▶ DESCRIPTION OF THE TASK
Scan the records that follow, and whenever a line has the word "walEncodeFrame", copy it.

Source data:
(** ** Writing the log *)

Section write.
Context (xWrite : list Z -> Z -> list Z -> Z * list Z).

(** The WAL header of [sqlite3WalFrames]: its 32 bytes and their checksum. *)
Definition walHeader (szPage nCkpt : Z) (salt : Z * Z) : list Z * (Z * Z) :=
  let first24 := sqlite3Put4byte (Z.lor WAL_MAGIC SQLITE_BIGENDIAN) ++ sqlite3Put4byte WAL_MAX_VERSION ++
                 sqlite3Put4byte szPage ++ sqlite3Put4byte nCkpt ++ u32_bytes salt.1 ++ u32_bytes salt.2 in
  let ck := walChecksumBytes true first24 None in
  (first24 ++ sqlite3Put4byte ck.1 ++ sqlite3Put4byte ck.2, ck).

(** The loop over the dirty pages: [p] is a page number and its content. *)
Fixpoint write_pages (w : Wal) (file : list Z) (iFrame szPage : Z) (ps : list (Z * list Z)) (isCommit : bool) (nTruncate : Z)
  : Z * Wal * list Z * Z :=
  match ps with
  | [] => (SQLITE_OK, w, file, iFrame)
  | (pgno, pData) :: ps =>
      let iFrame := u32 (iFrame + 1) in
      let iOffset := walFrameOffset iFrame szPage in
      let nDbsize := if isCommit && bool_decide (ps = []) then nTruncate else 0 in
      let '(aFrame, w) := walEncodeFrame w pgno nDbsize pData in
      let '(rc, file) := xWrite file iOffset aFrame in
      if negb (rc =? SQLITE_OK) then (rc, w, file, iFrame)
      else
        let '(rc, file) := xWrite file (iOffset + 24) pData in
        if negb (rc =? SQLITE_OK) then (rc, w, file, iFrame)
        else write_pages w file iFrame szPage ps isCommit nTruncate
  end.

(** The copies of the last frame that fill a sector before a sync; [nLast] counts them. *)
Fixpoint pad_sector (fuel : nat) (w : Wal) (file : list Z) (iOffset iSegment szPage : Z) (last : Z * list Z) (nTruncate : Z) (nLast : nat)
  : option (Z * Wal * list Z * nat) :=
  if iOffset <? iSegment then
    match fuel with
    | O => None
    | S fuel =>
        let '(aFrame, w) := walEncodeFrame w last.1 nTruncate last.2 in
        let '(rc, file) := xWrite file iOffset aFrame in
        if negb (rc =? SQLITE_OK) then Some (rc, w, file, nLast)
        else
          let '(rc, file) := xWrite file (iOffset + WAL_FRAME_HDRSIZE) last.2 in
          if negb (rc =? SQLITE_OK) then Some (rc, w, file, nLast)
          else pad_sector fuel w file (iOffset + WAL_FRAME_HDRSIZE + szPage) iSegment szPage last nTruncate (S nLast)
    end
  else Some (SQLITE_OK, w, file, nLast).

Context (realloc_ok : Z -> bool) (xShmMap : Z -> Z * option WiPage).
Context (xSync : Z -> Z) (xSectorSize : Z) (xRandomness : Z * Z).

(** The header of a log that starts: the handle takes its salt, checksum and page size. *)
Definition start_log (w : Wal) (file : list Z) (szPage : Z) : Z * Wal * list Z :=
  if mxFrame (hdr w) =? 0 then
    let '(aWalHdr, ck) := walHeader szPage (nCkpt w) xRandomness in
    let h := hdr w in
    let w := mkWal (apWiData w) (u16 szPage) (readLock w) (writeLock w)
               (mkHdr (iVersion h) (unused h) (iChange h) (isInit h) SQLITE_BIGENDIAN (hszPage h) (mxFrame h) (nPage h) ck xRandomness (aCksum h))
               (nCkpt w) (iCallback w) in
    let '(rc, file) := xWrite file 0 aWalHdr in (rc, w, file)
  else (SQLITE_OK, w, file).

(** The sync of the log file; the result has the number of copies of the last page. *)
Definition sync_log (w : Wal) (file : list Z) (iFrame szPage : Z) (pList : list (Z * list Z)) (nTruncate sync_flags : Z)
  : option (Z * Wal * list Z * nat) :=
  if truthy sync_flags then
    last ← List.last (map Some pList) None;
    let iOffset := walFrameOffset (u32 (iFrame + 1)) szPage in
    let iSegment := (iOffset + xSectorSize - 1) / xSectorSize * xSectorSize in
    '(rc, w, file, nLast) ← pad_sector (Z.to_nat xSectorSize) w file iOffset iSegment szPage last nTruncate 0;
    if negb (rc =? SQLITE_OK) then Some (rc, w, file, nLast)
    else Some (xSync sync_flags, w, file, nLast)
  else Some (SQLITE_OK, w, file, 0%nat).

(** [sqlite3WalFrames] after [walRestartLog] has returned [SQLITE_OK]: an error leaves the
    index and its header as they are. *)
Definition sqlite3WalFrames (w : Wal) (file : list Z) (szPage : Z) (pList : list (Z * list Z)) (nTruncate : Z) (isCommit : bool) (sync_flags : Z)
  : option (Z * Wal * list Z) :=
  let iFrame := mxFrame (hdr w) in
  let '(rc, w, file) := start_log w file szPage in
  if negb (rc =? SQLITE_OK) then Some (rc, w, file)
  else
    let '(rc, w, file, iFrame) := write_pages w file iFrame szPage pList isCommit nTruncate in
    if negb (rc =? SQLITE_OK) then Some (rc, w, file)
    else
      '(rc, w, file, nLast) ← sync_log w file iFrame szPage pList nTruncate sync_flags;
      if negb (rc =? SQLITE_OK) then Some (rc, w, file)
      else
        '(rc, w) ← frames_index realloc_ok xShmMap w (map fst pList) nLast isCommit nTruncate szPage;
        Some (rc, w, file).
End write.

(** ** Checksums and frames *)

(** A frame of the log: page number, database size after a commit (0 inside a transaction) and content. *)
Record Frame := mkFrame { fpgno : Z; ftrunc : Z; fdata : list Z }.

Definition frame_cksum (native : bool) (ck : Z * Z) (f : Frame) : Z * Z :=
  walChecksumBytes native (fdata f) (Some (walChecksumBytes native (sqlite3Put4byte (fpgno f) ++ sqlite3Put4byte (ftrunc f)) (Some ck))).

Definition frame_header (native : bool) (salt : list Z) (ck : Z * Z) (f : Frame) : list Z :=
  sqlite3Put4byte (fpgno f) ++ sqlite3Put4byte (ftrunc f) ++ salt ++
  sqlite3Put4byte (frame_cksum native ck f).1 ++ sqlite3Put4byte (frame_cksum native ck f).2.

Lemma encode_frame w f :
  walEncodeFrame w (fpgno f) (ftrunc f) (fdata f) =
  (frame_header (is_native w) (salt_bytes w) (aFrameCksum (hdr w)) f, set_cksum w (frame_cksum (is_native w) (aFrameCksum (hdr w)) f)).
Proof. unfold walEncodeFrame, frame_header, frame_cksum. f_equal. Qed.

Lemma cksum_words_u32 l : forall s, is_u32 s.1 /\ is_u32 s.2 -> is_u32 (cksum_words l s).1 /\ is_u32 (cksum_words l s).2.
Proof.
  induction l as [l IH] using (well_founded_induction (Wf_nat.well_founded_ltof _ (@length Z))). intros s Hs.
  destruct l as [|x [|y l]]; try done. cbn [cksum_words]. apply IH; [unfold Wf_nat.ltof; simpl; lia|]. split; apply u32_range.
Qed.

Lemma cksum_step x y s : is_u32 (cksum_words [x; y] s).1 /\ is_u32 (cksum_words [x; y] s).2.
Proof. cbn. split; apply u32_range. Qed.

Lemma frame_cksum_u32 native ck f : is_u32 (frame_cksum native ck f).1 /\ is_u32 (frame_cksum native ck f).2.
Proof.
  unfold frame_cksum, walChecksumBytes. destruct native; apply cksum_words_u32; apply cksum_step.
Qed.

Definition frame_ok (f : Frame) : Prop := is_u32 (fpgno f) /\ fpgno f <> 0 /\ is_u32 (ftrunc f).

Lemma u32_bytes_length v : length (u32_bytes v) = 4%nat. Proof. done. Qed.
Lemma salt_bytes_length w : length (salt_bytes w) = 8%nat. Proof. done. Qed.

▶ YOUR SOLUTION
      let '(aFrame, w) := walEncodeFrame w pgno nDbsize pData in
        let '(aFrame, w) := walEncodeFrame w last.1 nTruncate last.2 in
  walEncodeFrame w (fpgno f) (ftrunc f) (fdata f) =
Proof. unfold walEncodeFrame, frame_header, frame_cksum. f_equal. Qed.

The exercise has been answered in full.